Senin, 06 Maret 2023

TRADISI ADAT ISTIADAT KHAS PANGANDARAN

 1. Tradisi Hajat Laut


Hajat Laut yaitu pesta Laut (syukuran Nelayan) yang merupakan acara yang biasanya digelar oleh masyarakat pesisir, utamanya daerah pantai Selatan setiap bulan Muharam pada kamis wage menjelang jumat kliwon. Warga pesisir Pangandaran biasa menyelenggarakan hajat laut setiap bulan Syura.

acara ini dimaksudkan sebagai ucapan syukur terhadap Tuhan Yang Maha Esa yang telah memberikan rejeki serta keselamatan terhadap para nelayan. Selain itu hajat laut juga dimaksudkan agar nelayan senantiasa diberikan keselamatan dalam mencari ikan sehari-harinya. Ada juga yang mempercayai sebagai acara untuk meminta keselamatan nelayan terhadap tokoh mitos, Dewi Roro Kidul yang dipercaya sebagai penunggu pantai selatan.

Upacara hajat laut merupakan acara ritual yang dilakukan secara turun-temurun dari generasi ke generasi untuk mengenang nenek moyang yang telah meninggal di lautan. 

Acara ini biasanya ditandai dengan dibawanya sesaji yang disimpan dalam tiga jempana yang di bawa ke tengah laut dan ditenggelamkan (dilarung). Upacara Tradisional Hajat Laut merupakan daya tarik wisata dengan nilai budaya yang sangat tinggi pada masyarakat pesisir. 

Namun seiring berjalannya waktu dan masuknya agama Islam, upacara hajat laut mengalami pergeseran makna. Jempana yang dihanyutkan atau dilarung ke laut tidak lagi berisi makanan-makanan ataupun kepala hewan ternak, tapi dibiarkan kosong, dan prosesi larung ini hanya sebagai simbolis saja. Secara leksikal, menurut kamus besar bahasa Indonesia, hajat laut artinya adalah maksud, keinginan, kehendak, kebutuhan atau keperluan.

2. Tradisi Kliwonan

Tradisi kaliwonan merupakan salah satu budaya memandikan bayi lima tahun (balita) yang diwariskan oleh orang tua dulu kepada turunannya yang hingga saat ini masih dipertahankan oleh masyarakat di Pangandaran.

Tradisi tersebut merupakan salah satu budaya yang tidak mengalami pergeseran dari mulai tatacara dan prakteknya meskipun terjadi perkembangan jaman dan prakteknya hanya dilakukan setiap hari yang jangkepnya kaliwon.

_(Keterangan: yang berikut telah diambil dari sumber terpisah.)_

Definition getMockEnvironments : list Environment.t :=
  [ {| Environment._id := "1";
       Environment.name := "Development";
       Environment.variables :=
         {[ "baseUrl" := "https://api-dev.example.com";
            "token" := "dev-token-123";
            "userId" := "1" ]};
       Environment.isActive := true;
       Environment.createdAt := "2024-01-15T10:30:00Z";
       Environment.updatedAt := None |};
    {| Environment._id := "2";
       Environment.name := "Production";
       Environment.variables :=
         {[ "baseUrl" := "https://api.example.com";
            "token" := "prod-token-456";
            "userId" := "1" ]};
       Environment.isActive := false;
       Environment.createdAt := "2024-01-20T14:45:00Z";
       Environment.updatedAt := None |} ].

(** *** Methods

    [this] is the receiver.  No method assigns a field of [this]: the
    service has no state beyond its two constants. *)

Definition http_error {A} (response : Response A) : Error :=
  mkError ("HTTP error! status: " +:+ toString (status response)).

(** The body shared by every [try] block of the class:
    [const response = await fetch(...);
     if (!response.ok) throw new Error(...);
     return await response.json();] *)
Definition fetch_json {A} (net : Fetch A) : Promise A :=
  response ← net;
  if negb (ok response) then throw (http_error response)
  else json response.

Definition getCollections (this : ApiService) (net : Fetch (list Collection.t))
  : Promise (list Collection.t) :=
  if useMockData this then mret getMockCollections
  else try_catch (fetch_json net) (fun error => mret getMockCollections).

Definition getCollectionById (this : ApiService) (net : Fetch CollectionFull.t)
    (collectionId : string) : Promise CollectionFull.t :=
  if useMockData this then mret (getMockCollectionFull collectionId)
  else try_catch (fetch_json net)
         (fun error => mret (getMockCollectionFull collectionId)).

(** [{ _id: Date.now().toString(), ...collection, size: 0,
       createdAt: new Date().toISOString() }]: [_id] is written before the
    spread, so an [_id] that the argument carries replaces it; [size] and
    [createdAt] are written after the spread. *)
Definition created_collection (clock : Clock) (collection : NewCollection.t)
  : Collection.t :=
  {| Collection._id :=
       default (toString (Date_now clock)) (NewCollection._id collection);
     Collection.name := NewCollection.name collection;
     Collection.description := NewCollection.description collection;
     Collection.size := 0;
     Collection.createdAt := toISOString clock |}.

Definition createCollection (this : ApiService) (clock : Clock)
    (net : Fetch Collection.t) (collection : NewCollection.t)
  : Promise Collection.t :=
  if useMockData this then mret (created_collection clock collection)
  else try_catch (fetch_json net)
         (fun error => mret (created_collection clock collection)).

(** [Array.prototype.find]. *)
Fixpoint find {A} (p : A -> bool) (l : list A) : option A :=
  match l with
  | [] => None
  | x :: l' => if p x then Some x else find p l'
  end.

(** [{ ...collection, ...updates }] *)
Definition spread_Collection (collection : Collection.t)
    (updates : PartialCollection.t) : Collection.t :=
  {| Collection._id :=
       default (Collection._id collection) (PartialCollection._id updates);
     Collection.name :=
       default (Collection.name collection) (PartialCollection.name updates);
     Collection.description :=
       default (Collection.description collection)
               (PartialCollection.description updates);
     Collection.size :=
       default (Collection.size collection) (PartialCollection.size updates);
     Collection.createdAt :=
       default (Collection.createdAt collection)
               (PartialCollection.createdAt updates) |}.

Definition updateCollection (this : ApiService) (net : Fetch Collection.t)
    (collectionId : string) (updates : PartialCollection.t)
  : Promise Collection.t :=
  if useMockData this then
    let collections := getMockCollections in
    match find (fun c => String.eqb (Collection._id c) collectionId)
               collections with
    | None => throw (mkError "Collection not found")
    | Some collection => mret (spread_Collection collection updates)
    end
  else try_catch (fetch_json net) (fun error => throw error).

Salah satu Ibu Kaliwon, Nenek Idhe (58), asal Desa Cikalong, Kecamatan Sidamulih mengatakan, pelaku kaliwonan merupakan tradisi yang diturunkan secara estapet sehingga tradisi ini hanya bisa dilakukan oleh turunan yang leluhurnya memiliki keahlian kaliwon.

“Tradisi mandi kaliwonan balita diyakini sebagai salah satu tradisi supaya anak balita ada dalam keberkahan, keselamatan hidup, fisiknya sehat dan memiliki aura daya tarik anak,” kata Nenek Idhe.

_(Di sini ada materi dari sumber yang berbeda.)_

(** [AngleConstraint.satisfied] *)
Definition AngleConstraint_satisfied (h : store) (con : Constraint)
    (m : mapping) : result bool :=
  v0 ← index (_variables con) 0;
  a ← getitem m v0;
  v1 ← index (_variables con) 1;
  b ← getitem m v1;
  v2 ← index (_variables con) 2;
  c ← getitem m v2;
  match angle_3p a b c with
  | None => Ok false
  | Some ang =>
      x ← as_float (get_parameter h con);
      let cmp := if bool_decide (3 ≤ length a)%nat then Rabs x else x in
      Ok (tol_eq ang cmp)
  end.

(** [con.satisfied(mapping)]: the method of the class of [con]. The classes
    defined outside the file ([SelectionConstraint] of module [selconstr],
    any other subclass of [Constraint]) bring their own predicate,
    [opaque_satisfied]. *)
Definition satisfied (opaque_satisfied : Constraint -> mapping -> result bool)
    (h : store) (con : Constraint) (m : mapping) : result bool :=
  match class con with
  | FixConstraint => FixConstraint_satisfied h con m
  | DistanceConstraint => DistanceConstraint_satisfied h con m
  | AngleConstraint => AngleConstraint_satisfied h con m
  | SelectionConstraint | OtherConstraint => opaque_satisfied con m
  end.

(** ** Notifications

    A message is a pair of a name and its data, as in
    [("set_parameter", (constraint, value))]. *)

Inductive data : Type :=
| D_variable (v : variable)
| D_constraint (c : Constraint)
| D_vector (p : vector)
| D_value (value : pyval)
| D_pair (x y : data).

Abbreviation message := (string * data)%type.

(** ** The constraint graph ([constraint.ConstraintGraph]) *)

Module ConstraintGraph.

(** Modelled from the spec: the class is not part of the file. It stores
    the variables and the constraints with their adjacency and emits
    [add_variable], [rem_variable], [add_constraint] and [rem_constraint]
    to its listeners (2, 6.3); [sent] records what it emitted, oldest
    first. *)
Record t : Type := mk {
  variables : list variable;
  constraints : list Constraint;
  sent : list message
}.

Praktek kaliwonan yang dilakukan kepada balita dengan cara mandi menggunakan air bunga yang telah dibacakan doa sambil dipijit di bagian tubuh balita tertentu dengan membacakan dijampi-jampi.

“Air bunga untuk mandi kaliwon balita pun ada ketentuannya diantaranya ada uang recehan jaman dulu yang terbuat dari logam benggol bergambar Ratu Wihelmina dan batu alam khusus yang memiliki keramat,” tambahnya.

3. Tradisi Babarit


Di Pangandaran Babarit merupakan sebuah ritual syukuran atau hajat bumi yang dilakukukan sebagai wujud syukur dari pendapatan hasil perkebunan dan pertanian. Tradisi ini hampir punah keberadaannya.

Menelisik dalam KBBI, Babarit atau babaritan adalah suatu ritual tahunan yang lahir dari adat Suku Sunda. Prosesinya dilaksanakan setiap tahun pada hari, bulan dan tempat yang sama setiap tahun.

Biasanya prosesi Babarit dilaksanakan setiap pagi Jumat Kliwon memasuki bulan Mulu. Dahulu tradisi Babarit dilaksanakan di area persawahan atau pun kuburan leluhur.
Rangkaian acara adat tahunan yang beberapa hari atau minggu sebelumnya diawali terlebih dahulu dengan sedekah ketupat tiga hari sebelumnya. Ketua Lembaga Adat Pangandaran Erik Krisna Yudha mengatakan, acara Babarit ini sudah ada sejak abad 15 seiring keberadaan Galuh Pangauban di wilayah Ciputrapinggan di Pangandaran.

Secara literatur tradisi Babarit berawal dari sebuah kejadian di luar nalar. Ketika masyarakat sedang dilanda kekeringan dan wabah penyakit menular yang dipercaya disebabkan roh jahat. Roh jahat dianggap sudah menempati sebuah daerah yang menyebabkan berbagai penyakit ataupun wabah pada waktu itu. Sehingga masyarakat pada zaman itu melaksanakan sebuah selamatan atau syukuran meminta doa kepada Yang Maha Kuasa.

Dengan tujuan mengusir pengaruh roh jahat dan memohon untuk meminta hujan kepada Allah agar tanah tidak kekeringan lagi. Dalam perkembangannya tradisi Babarit diadakan untuk syukuran hasil bumi masyarakat dan selamatan memperingati tahun baru Islam.

Tradisi ini sarat akan makna yang terdapat pada berbagai macam makanan yang tersaji dalam ritual tersebut. Babarit juga mengandung tiga fungsi, yaitu fungsi agama, fungsi sosial dan fungsi budaya.